Aparte nieuwsberichten genoeg, maar hoe vaak kom je zo’n ogenschijnlijk verwaarloosbaar onderwerp tegen waar een immens verhaal achter zit?
Het gaat meestal niet zoals het nu ging. Ik dacht niet dat ik goud in handen had, maar ik wilde het wel meteen uitzoeken. Dat ging echter nog niet zo makkelijk. De mogelijkheden met DNA waren toen, in 2005, beperkter dan nu. Het bleek onmogelijk te achterhalen van wie het been was, en het zou altijd onduidelijk blijven aan wie dat in Den Nul begraven been toebehoorde. Ik vond dat zó’n absurd gegeven; hoe krijg je het in vredesnaam voor elkaar dat je zó eindigt? Zo anoniem ook. Ik wist toen dat, als ik de kans zou krijgen om er de vinger achter de krijgen, ik het zeker niet zou laten. Een tijd later, in 2008, was er alsnog succes met het DNA. Toen bleek er een match te zijn, een identiteit, Stephan Hensel.

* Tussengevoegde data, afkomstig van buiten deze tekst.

Lemma cache_is_memory_witness : exists u s,
  alone smooth (do_calls (fun _ _ => false) CALL_FUEL two_calls user0 (binit (bst0 (fun _ _ => 0)))) = Some ([None; Some sevens], u, s) /\
  forall d b, d <> NODEV -> view s d b = snd (mem_calls two_calls (disk (fun _ _ => 0))) d b.
Proof. exact (cache_is_memory (fun _ _ => false) (fun _ _ => 0) CALL_FUEL two_calls (fun _ _ => eq_refl) (le_n _) two_calls_ok). Defined.

(** C9. A flush is durable.  After the same calls and a [bflush] of all devices, as
    [update] makes it, the transfers left in the queues can be brought to an end, and in
    whatever order they end the devices then have every block as the last write left it. *)
Theorem flush_is_durable refuse p fuel cs : (forall m h, refuse m h = false) -> (CALL_FUEL <= fuel)%nat ->
  Forall (call_ok cached) cs ->
  exists u s, alone smooth ((do_calls refuse fuel cs;; bflush refuse fuel NODEV) user0 (binit (bst0 p))) = Some (tt, u, s) /\
    (exists s', ioq true s s' /\ dq s' = []) /\
    forall s', ioq true s s' -> dq s' = [] -> forall d b, d <> NODEV -> block s' d b = snd (mem_calls cs (disk p)) d b.
Proof.
  intros Hn Hf Hok. assert (Ht : tw ((do_calls refuse fuel cs;; bflush refuse fuel NODEV) user0 (binit (bst0 p)))
    (fun _ _ s => settled cached (snd (mem_calls cs (disk p))) s /\ flushed NODEV s)).
  { apply tw_bind. eapply tw_mono; [by apply (calls_refine cached refuse Hn fuel cs (disk p)); [|apply binit_settled|]|].
    intros l u s (_ & Ho & Hl & Hm). eapply tw_mono.
    - eapply (tw_wp cached _ [] s); [apply Ho|by apply (bflush_spec cached true refuse (fun _ => Hn))|].
      apply (bflush_tw cached refuse Hn []); [done|done|]. pose proof (work_bound s). unfold CALL_FUEL in *. lia.
    - intros [] u' s' [Hl' (H' & Ho' & _ & -> & Hc & Hfl)]. split; [|done]. split; [done|]. split; [done|].
      intros d b Hd Hr. rewrite (Hc eq_refl d b Hd Hr). by apply Hm. }
  destruct Ht as ([] & u & s & E & (Ho & Hl & Hm) & Hfl). exists u, s. split; [done|].
  split; [by eapply drains, Ho|]. intros s' Hio Hq d b Hd.
  eapply (clean_block cached); [|done|by eapply flushed_io; [apply Ho|..]|done|done].
  split; [by eapply owned_io|]. split; [by eapply lone_io; [apply Ho|..]|].
  intros d' b' Hd' Hr'. rewrite (ioq_calm cached true _ _ (proj1 Ho) Hio eq_refl d' b' Hd' Hr'). by apply Hm.
Qed.
(** After an operation on [q] within its blocks and the free ones. *)
Lemma apart_step x bs fs cs q pl v bs' fs' cs' : apart x bs fs cs -> inv pl v bs' fs' cs' -> bs' ++ fs' ≡ₚ bs q ++ fs ->
  agree_off (bs q ++ fs) (cfree (c_pool x)) (cfree pl) ->
  apart (set_q q v pl x) (fun r => if decide (r = q) then bs' else bs r) fs' (fun r => if decide (r = q) then cs' else cs r).
Proof.
  intros [Hh Hf Hn Ho] [Hh' Hf' Hn'] Hp Hag.
  assert (Hout : forall r b, r <> q -> b ∈ bs r -> b ∉ bs' ++ fs').
  { intros r b Hne Hb. rewrite Hp, elem_of_app. intros [Hb'|Hb']; [by apply (Ho r q b)|].
    specialize (Hn r). apply NoDup_app in Hn as (_ & Hd & _). by apply (Hd b). }
  split; simpl.
  - intros r. case_decide; [by subst|]. eapply holds_agree; [|apply Hh]. intros b Hb. apply Hag. rewrite <- Hp. by apply (Hout r).
  - done.
  - intros r. case_decide; [done|]. apply NoDup_app. split; [by apply (NoDup_app (bs r) fs), Hn|]. split.
    + intros b Hb Hb'. apply (Hout r b); [done|done|]. set_solver.
    + by apply NoDup_app in Hn' as (_ & _ & ?).
  - intros r1 r2 b Hne. repeat case_decide; subst; try done; intros Hb Hb'.
    + apply (Hout r2 b); [done|done|set_solver].
    + apply (Hout r1 b); [done|done|set_solver].
    + by apply (Ho r1 r2 b).
Qed.

Lemma chars_is x bs fs cs q : apart x bs fs cs -> cset_chars x q = cs q.
Proof.
  intros Hap. unfold cset_chars. pose proof (apart_inv _ _ _ _ q Hap) as Hi.
  destruct (q_to_b_spec (Z.to_nat (c_cc (c_q x q))) _ _ _ _ _ Hi) as (? & ? & ? & ? & -> & _).
  rewrite (h_cc _ _ _ _ (inv_holds _ _ _ _ _ Hi)), Nat2Z.id. apply take_ge. lia.
Qed.

(** The free slots, seen from [q]. *)
Definition others x q : Z :=
  match q with
  | Rawq => slack (c_q x Canq) + slack (c_q x Outq)
  | Canq => slack (c_q x Rawq) + slack (c_q x Outq)
  | Outq => slack (c_q x Rawq) + slack (c_q x Canq)
  end.

Lemma room_split x bs fs cs q : apart x bs fs cs ->
  cset_room x = CBSIZE * Z.of_nat (length fs) + slack (c_q x q) + others x q /\ 0 <= others x q <= 58.
Proof.
  intros Hap. rewrite (room_is _ _ _ _ Hap). pose proof (fun r => slack_bound _ _ _ _ (ap_holds _ _ _ _ Hap r)) as Hb.
  pose proof (Hb Rawq). pose proof (Hb Canq). pose proof (Hb Outq). destruct q; unfold others; lia.
Qed.

Lemma others_set x q v pl : others (set_q q v pl x) q = others x q.
Proof. by destruct q. Qed.

Lemma getc_tix pl v c pl' v' : getc pl v = Some (c, pl', v') -> c_tix v' = c_tix v.
Proof.
  unfold getc. case_match; [by intros [= <- <- <-]|]. intros E.
  destruct (c_hd v) as [b|]; simpl in E; [|done]. destruct (cfree pl !! b) as [k|]; simpl in E; [|done].
  destruct (c_info k !! _) as [ch|]; simpl in E; [|done]. case_match; [destruct (cb_release pl b); simpl in E; by simplify_eq/=|].
  case_match; [destruct (cb_release pl b); simpl in E; by simplify_eq/=|by simplify_eq/=].
Qed.

Lemma getc_ok x bs fs cs q : apart x bs fs cs -> exists bs' fs' cs', apart (cset_getc q x).2 bs' fs' cs' /\
  (forall r, r <> q -> cs' r = cs r) /\ cset_room x <= cset_room (cset_getc q x).2 /\
  match cs q with
  | [] => (cset_getc q x).1 = -1 /\ cs' q = []
  | c :: l => (cset_getc q x).1 = c /\ cs' q = l
  end.
Proof.
  intros Hap. pose proof (apart_inv _ _ _ _ q Hap) as Hi. pose proof (getc_spec _ _ _ _ _ Hi) as Hg. unfold cset_getc.
  pose proof (inv_holds _ _ _ _ _ Hi) as Hh. destruct (room_split _ _ _ _ q Hap) as [Hr Hob]. destruct (cs q) as [|c l] eqn:Ec.
  - destruct Hg as (v' & E & Hi'). rewrite E. simpl. pose proof (h_empty _ _ _ _ Hh eq_refl) as Eb.
    assert (Hap' : apart (set_q q v' (c_pool x) x) (fun r => if decide (r = q) then [] else bs r) fs
      (fun r => if decide (r = q) then [] else cs r)).
    { eapply apart_step; [done|done|by rewrite Eb|]. by intros b _. }
    eexists _, _, _. split; [exact Hap'|]. split; [intros r Hne; by rewrite decide_False|]. split; [|by rewrite decide_True].
    destruct (room_split _ _ _ _ q Hap') as [Hr' _]. rewrite Hr, Hr', others_set. unfold set_q. simpl. rewrite decide_True by done.
    rewrite Eb in Hh. rewrite (slack_nil _ _ _ Hh), (slack_nil _ _ _ (inv_holds _ _ _ _ _ Hi')). lia.
  - destruct Hg as (pl' & v' & bs' & fs' & E & Hi' & Hp & Hag). rewrite E. simpl.
    pose proof (apart_step _ _ _ _ _ _ _ _ _ _ Hap Hi' Hp Hag) as Hap'. eexists _, _, _. split; [exact Hap'|].
    split; [intros r Hne; by rewrite decide_False|]. split; [|by rewrite decide_True].
    destruct (room_split _ _ _ _ q Hap') as [Hr' _]. rewrite Hr, Hr', others_set. unfold set_q. simpl. rewrite decide_True by done.
    assert (Hne : bs q <> []).
    { intros Eb. pose proof (h_chars _ _ _ _ Hh) as Hc. rewrite Eb in Hc. unfold flat in Hc. simpl in Hc. by rewrite drop_nil in Hc. }
    pose proof (slack_bound _ _ _ _ Hh) as Hsb. destruct (h_ix _ _ _ _ Hh Hne) as (Hx1 & Hx2 & Hx3).
    apply Permutation_length in Hp. rewrite !length_app in Hp. pose proof (inv_holds _ _ _ _ _ Hi') as Hh'.
    assert (Hlb : (1 <= length (bs q))%nat) by (destruct (bs q); [done|simpl; lia]). unfold CBSIZE in *. simpl in Hx3.
    destruct (decide (bs' = [])) as [->|Hne'].
    + rewrite (slack_nil _ _ _ Hh'). simpl in Hp. lia.
    + destruct (h_ix _ _ _ _ Hh' Hne') as (Hy1 & Hy2 & Hy3). pose proof (getc_tix _ _ _ _ _ E) as Et.
      assert (Es : slack v' = slack (c_q x q)).
      { unfold slack. rewrite (h_last _ _ _ _ Hh'), (h_last _ _ _ _ Hh), Et.
        destruct (last bs') eqn:E1; [|by apply last_None in E1]. destruct (last (bs q)) eqn:E2; [done|by apply last_None in E2]. }
      unfold CBSIZE in *. rewrite Es. assert ((length bs' <= length (bs q))%nat) by lia. lia.
Qed.
Lemma take_line_passed l m s : chars s Canq = l -> (length l <= m)%nat -> 0 < u_count s -> Forall (fun c => 0 <= c < 256) l ->
  (forall a, u_base s <= a < u_base s + u_count s -> umap s a = true) ->
  passed (length l `min` Z.to_nat (u_count s)) l s (take_line m s).
Proof.
  revert m s. induction l as [|c l IH]; intros m s E Hm Hc Hl Hu.
  { destruct m; cbn [take_line]; unfold c_cc; rewrite ?E; simpl; split; simpl; try done; try lia; intros a; by rewrite poke_nil. }
  destruct m as [|m]; [simpl in Hm; lia|]. cbn [take_line]. unfold c_cc. rewrite E. simpl length. cbn [Z.of_nat Z.eqb].
  apply Forall_cons in Hl as [Hc1 Hl]. destruct (getc_run _ _ _ _ E) as (x & -> & X1 & X2 & X3). set (s1 := set_qs x s).
  unfold passc. change (umap s1 (u_base s1)) with (umap s (u_base s)). rewrite Hu by lia. cbn [negb]. rewrite andb_false_r. cbv zeta.
  set (s2 := user_next _). assert (E2 : byte c = c) by (unfold byte; by apply Z.mod_small).
  assert (Hr : chars s2 Rawq = chars s Rawq) by (unfold chars; simpl; by apply X2).
  change (u_count s2) with (u_count s - 1). destruct (Z.eqb_spec (u_count s - 1) 0) as [E0|E0]; simpl.
  - replace (Z.to_nat (u_count s)) with 1%nat by lia. simpl Nat.min. rewrite Nat.min_0_r.
    split; try done; simpl; try lia. intros a. rewrite <- poke_cons, E2. by rewrite poke_nil.
  - assert (H2 : passed (length l `min` Z.to_nat (u_count s2)) l s2 (take_line m s2)).
    { apply IH; try done; simpl in *; try lia. intros a Ha. apply Hu. lia. }
    change (u_count s2) with (u_count s - 1) in H2. destruct (Z.to_nat (u_count s)) as [|n] eqn:En; [lia|].
    replace (Z.to_nat (u_count s - 1)) with n in H2 by lia. destruct H2 as [P1 P2 P3 P4 P5 P6 P7 P8].
    simpl Nat.min. split; [by rewrite P1|exact P2|exact P3|exact P4| |rewrite P6; simpl; lia|rewrite P7; simpl; lia|exact P8].
    intros a. rewrite P5. simpl. by rewrite E2, poke_cons.
Qed.

(** ** A whole line *)

Lemma fold_left_same {A B} (f g : A -> B -> A) l x : (forall b a, f a b = g a b) -> fold_left f l x = fold_left g l x.
Proof. intros E. revert x. induction l as [|b l IH]; intros x; simpl; [done|]. by rewrite E, IH. Qed.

Hensel is een sociaal geliefd persoon met een intrigerend levensverhaal. Dat kon je echter niet weten. Voor hetzelfde geld was hij een nietszeggende kluizenaar die in een dronken bui van de brug aflazerde. En dan wat?
Stel dat hij inderdaad een verlopen, aan lager wal geraakt figuur was geweest. Zelfs dan zou het een interessant verhaal opleveren, want iedereen begint zijn leven blanco. De kunst is om zo diep mogelijk te gaan, en om uit te vogelen hoe het zover heeft kunnen komen. Vroeg of laat komen er interessante details aan het licht. Ik kwam er bijvoorbeeld achter dat Hensel in reddingsvesten handelde, graag ging duiken, letterlijk onderdook in het nachtleven en geobsedeerd was door een Reeperbahn-pooier met een vrijwel identieke naam. Alles wat ik op zo’n zoektocht te weten kom is van belang en krijgt betekenis.

~

Dacht je nooit, zoals Bernlef met De pianoman deed, ik ga zelf het verhaal achter het been verzinnen?
Voor mij zou het niet werken, want ik wil altijd weten wat er daadwerkelijk gebeurd is. Stel dat ik dit had verzonnen: het been van een man die reddingsvesten verkoopt dat eindigt in een rivier; dat zou toch totaal ongeloofwaardig zijn? Ik wil met mijn boeken laten zien dat je verbeelding niet nodig hebt. Juist niet. Omdat de waarheid langzaam zichtbaar wordt, dicteert de werkelijkheid het verhaal. Als je maar goed genoeg zoekt vind je een compleet verhaal, een complete werkelijkheid die ook literair is.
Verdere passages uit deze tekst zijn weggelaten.